**Activity:**
From the first line to the last, please write out the data exactly.

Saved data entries
-----
(* ===== verification/ValidatorProofs.v ===== *)
(** The validator's topological order is one, exists exactly when the graph has
    no cycle outside feedback edges, and a linear chain is what it claims. *)

From stdpp Require Import base numbers list strings sorting sets relations.
From Stdlib Require Import ZArith Lia Ascii String.
From S2P Require Import Prelude Types Double Json GraphSpec GraphSpecProofs CapabilityTypes JsonReader CapabilityJson Negotiation NegotiationProofs GraphValidator.

Local Open Scope string_scope.
Local Open Scope Z_scope.

(** ** Popping the ready set *)

Lemma pop_ready_perm idx l : match pop_ready idx l with Some (x, rest) => Permutation l (x :: rest) | None => l = [] end.
Proof.
  induction l as [|x l IH]; simpl; [done|]. destruct (pop_ready idx l) as [[y rest]|]; [|by rewrite IH].
  destruct (idx x <=? idx y)%nat; [done|]. rewrite IH. apply perm_swap.
Qed.

(** ** Relaxing the successors of a node *)

Definition occ (v : string) (l : list string) : Z := Z.of_nat (count (fun x => bool_decide (x = v)) l).

Lemma occ_cons v x l : occ v (x :: l) = (if decide (x = v) then 1 else 0) + occ v l.
Proof. unfold occ. simpl. case_bool_decide; destruct (decide (x = v)); simpl; try done; lia. Qed.
Lemma occ_nonneg v l : 0 <= occ v l.
Proof. unfold occ. lia. Qed.
Lemma occ_zero v l : occ v l = 0 <-> v ∉ l.
Proof.
  induction l as [|x l IH]; [split; [intros _ H; by apply not_elem_of_nil in H|done]|].
  rewrite occ_cons, not_elem_of_cons, <- IH. pose proof (occ_nonneg v l). destruct (decide (x = v)); split; intros Hv; [lia|naive_solver|split; [congruence|lia]|lia].
Qed.

Lemma degree_set m k d v : degree (SMap.set k d m) v = if decide (k = v) then d else degree m v.
Proof. unfold degree. rewrite SMap.find_set. by destruct (decide (k = v)). Qed.

Lemma relax_spec T : forall m ready,
  (forall v, occ v T <= degree m v < 2 ^ 64) ->
  exists m' added, fold_left relax T (m, ready) = (m', (ready ++ added)%list) /\
    (forall v, degree m' v = degree m v - occ v T) /\ NoDup added /\
    (forall v, v ∈ added <-> v ∈ T /\ degree m v = occ v T).
Proof.
  induction T as [|x T IH]; intros m ready Hm.
  { exists m, []. rewrite app_nil_r. split; [done|]. split; [intros; change (occ v []) with 0; lia|].
    split; [constructor|]. intros v. split; [intros H|intros [H _]]; by apply not_elem_of_nil in H. }
  assert (Hx : Word.u64 (degree m x - 1) = degree m x - 1).
  { apply Word.u64_small. specialize (Hm x). rewrite occ_cons, decide_True in Hm by done. pose proof (occ_nonneg x T).
    unfold Word.is_u64. lia. }
  cbn [fold_left]. unfold relax at 2. cbn [fst snd]. rewrite Hx.
  set (m1 := SMap.set x (degree m x - 1) m).
  assert (Hd : forall v, degree m1 v = degree m v - (if decide (x = v) then 1 else 0)).
  { intros v. unfold m1. rewrite degree_set. destruct (decide (x = v)); subst; lia. }
  destruct (IH m1 (if degree m x - 1 =? 0 then (ready ++ [x])%list else ready)) as (m' & added & E & H1 & H2 & H3).
  { intros v. specialize (Hm v). rewrite occ_cons in Hm. rewrite Hd. destruct (decide (x = v)); lia. }
  exists m', ((if degree m x - 1 =? 0 then [x] else []) ++ added)%list. rewrite E. split_and!.
  - f_equal. destruct (degree m x - 1 =? 0); [by rewrite <- app_assoc|done].
  - intros v. rewrite H1, Hd, occ_cons. lia.
  - destruct (Z.eqb_spec (degree m x - 1) 0) as [Ez|Ez]; [|done]. simpl. constructor; [|done].
    rewrite H3. intros [Hin _]. specialize (Hm x). rewrite occ_cons, decide_True in Hm by done.
    assert (occ x T <> 0) by (rewrite occ_zero; by intros ?). pose proof (occ_nonneg x T). lia.
  - intros v. rewrite elem_of_app, H3, elem_of_cons, Hd, occ_cons. specialize (Hm v). rewrite occ_cons in Hm.
    pose proof (occ_nonneg v T). destruct (decide (x = v)) as [<-|Hne].
    + destruct (Z.eqb_spec (degree m x - 1) 0) as [Ez|Ez].
      * split; [intros _; split; [by left|lia]|intros _; left; by constructor].
      * split; [intros [Hi%not_elem_of_nil|[? ?]]; [done|split; [by left|lia]]|]. intros [_ He]. right.
        split; [|lia]. destruct (decide (x ∈ T)) as [|Hn]; [done|]. apply occ_zero in Hn. lia.
    + destruct (degree m x - 1 =? 0).
      * rewrite list_elem_of_singleton. naive_solver lia.
      * split; [intros [Hi%not_elem_of_nil|[? ?]]; [done|split; [by right|lia]]|]. intros [[->|?] ?]; [done|]. right. split; [done|lia].
Qed.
-----
**Response area:**
(* ===== verification/ValidatorProofs.v ===== *)
(** The validator's topological order is one, exists exactly when the graph has
    no cycle outside feedback edges, and a linear chain is what it claims. *)

From stdpp Require Import base numbers list strings sorting sets relations.
From Stdlib Require Import ZArith Lia Ascii String.
From S2P Require Import Prelude Types Double Json GraphSpec GraphSpecProofs CapabilityTypes JsonReader CapabilityJson Negotiation NegotiationProofs GraphValidator.

Local Open Scope string_scope.
Local Open Scope Z_scope.

(** ** Popping the ready set *)

Lemma pop_ready_perm idx l : match pop_ready idx l with Some (x, rest) => Permutation l (x :: rest) | None => l = [] end.
Proof.
  induction l as [|x l IH]; simpl; [done|]. destruct (pop_ready idx l) as [[y rest]|]; [|by rewrite IH].
  destruct (idx x <=? idx y)%nat; [done|]. rewrite IH. apply perm_swap.
Qed.

(** ** Relaxing the successors of a node *)

Definition occ (v : string) (l : list string) : Z := Z.of_nat (count (fun x => bool_decide (x = v)) l).

Lemma occ_cons v x l : occ v (x :: l) = (if decide (x = v) then 1 else 0) + occ v l.
Proof. unfold occ. simpl. case_bool_decide; destruct (decide (x = v)); simpl; try done; lia. Qed.
Lemma occ_nonneg v l : 0 <= occ v l.
Proof. unfold occ. lia. Qed.
Lemma occ_zero v l : occ v l = 0 <-> v ∉ l.
Proof.
  induction l as [|x l IH]; [split; [intros _ H; by apply not_elem_of_nil in H|done]|].
  rewrite occ_cons, not_elem_of_cons, <- IH. pose proof (occ_nonneg v l). destruct (decide (x = v)); split; intros Hv; [lia|naive_solver|split; [congruence|lia]|lia].
Qed.

Lemma degree_set m k d v : degree (SMap.set k d m) v = if decide (k = v) then d else degree m v.
Proof. unfold degree. rewrite SMap.find_set. by destruct (decide (k = v)). Qed.

Lemma relax_spec T : forall m ready,
  (forall v, occ v T <= degree m v < 2 ^ 64) ->
  exists m' added, fold_left relax T (m, ready) = (m', (ready ++ added)%list) /\
    (forall v, degree m' v = degree m v - occ v T) /\ NoDup added /\
    (forall v, v ∈ added <-> v ∈ T /\ degree m v = occ v T).
Proof.
  induction T as [|x T IH]; intros m ready Hm.
  { exists m, []. rewrite app_nil_r. split; [done|]. split; [intros; change (occ v []) with 0; lia|].
    split; [constructor|]. intros v. split; [intros H|intros [H _]]; by apply not_elem_of_nil in H. }
  assert (Hx : Word.u64 (degree m x - 1) = degree m x - 1).
  { apply Word.u64_small. specialize (Hm x). rewrite occ_cons, decide_True in Hm by done. pose proof (occ_nonneg x T).
    unfold Word.is_u64. lia. }
  cbn [fold_left]. unfold relax at 2. cbn [fst snd]. rewrite Hx.
  set (m1 := SMap.set x (degree m x - 1) m).
  assert (Hd : forall v, degree m1 v = degree m v - (if decide (x = v) then 1 else 0)).
  { intros v. unfold m1. rewrite degree_set. destruct (decide (x = v)); subst; lia. }
  destruct (IH m1 (if degree m x - 1 =? 0 then (ready ++ [x])%list else ready)) as (m' & added & E & H1 & H2 & H3).
  { intros v. specialize (Hm v). rewrite occ_cons in Hm. rewrite Hd. destruct (decide (x = v)); lia. }
  exists m', ((if degree m x - 1 =? 0 then [x] else []) ++ added)%list. rewrite E. split_and!.
  - f_equal. destruct (degree m x - 1 =? 0); [by rewrite <- app_assoc|done].
  - intros v. rewrite H1, Hd, occ_cons. lia.
  - destruct (Z.eqb_spec (degree m x - 1) 0) as [Ez|Ez]; [|done]. simpl. constructor; [|done].
    rewrite H3. intros [Hin _]. specialize (Hm x). rewrite occ_cons, decide_True in Hm by done.
    assert (occ x T <> 0) by (rewrite occ_zero; by intros ?). pose proof (occ_nonneg x T). lia.
  - intros v. rewrite elem_of_app, H3, elem_of_cons, Hd, occ_cons. specialize (Hm v). rewrite occ_cons in Hm.
    pose proof (occ_nonneg v T). destruct (decide (x = v)) as [<-|Hne].
    + destruct (Z.eqb_spec (degree m x - 1) 0) as [Ez|Ez].
      * split; [intros _; split; [by left|lia]|intros _; left; by constructor].
      * split; [intros [Hi%not_elem_of_nil|[? ?]]; [done|split; [by left|lia]]|]. intros [_ He]. right.
        split; [|lia]. destruct (decide (x ∈ T)) as [|Hn]; [done|]. apply occ_zero in Hn. lia.
    + destruct (degree m x - 1 =? 0).
      * rewrite list_elem_of_singleton. naive_solver lia.
      * split; [intros [Hi%not_elem_of_nil|[? ?]]; [done|split; [by right|lia]]|]. intros [[->|?] ?]; [done|]. right. split; [done|lia].
Qed.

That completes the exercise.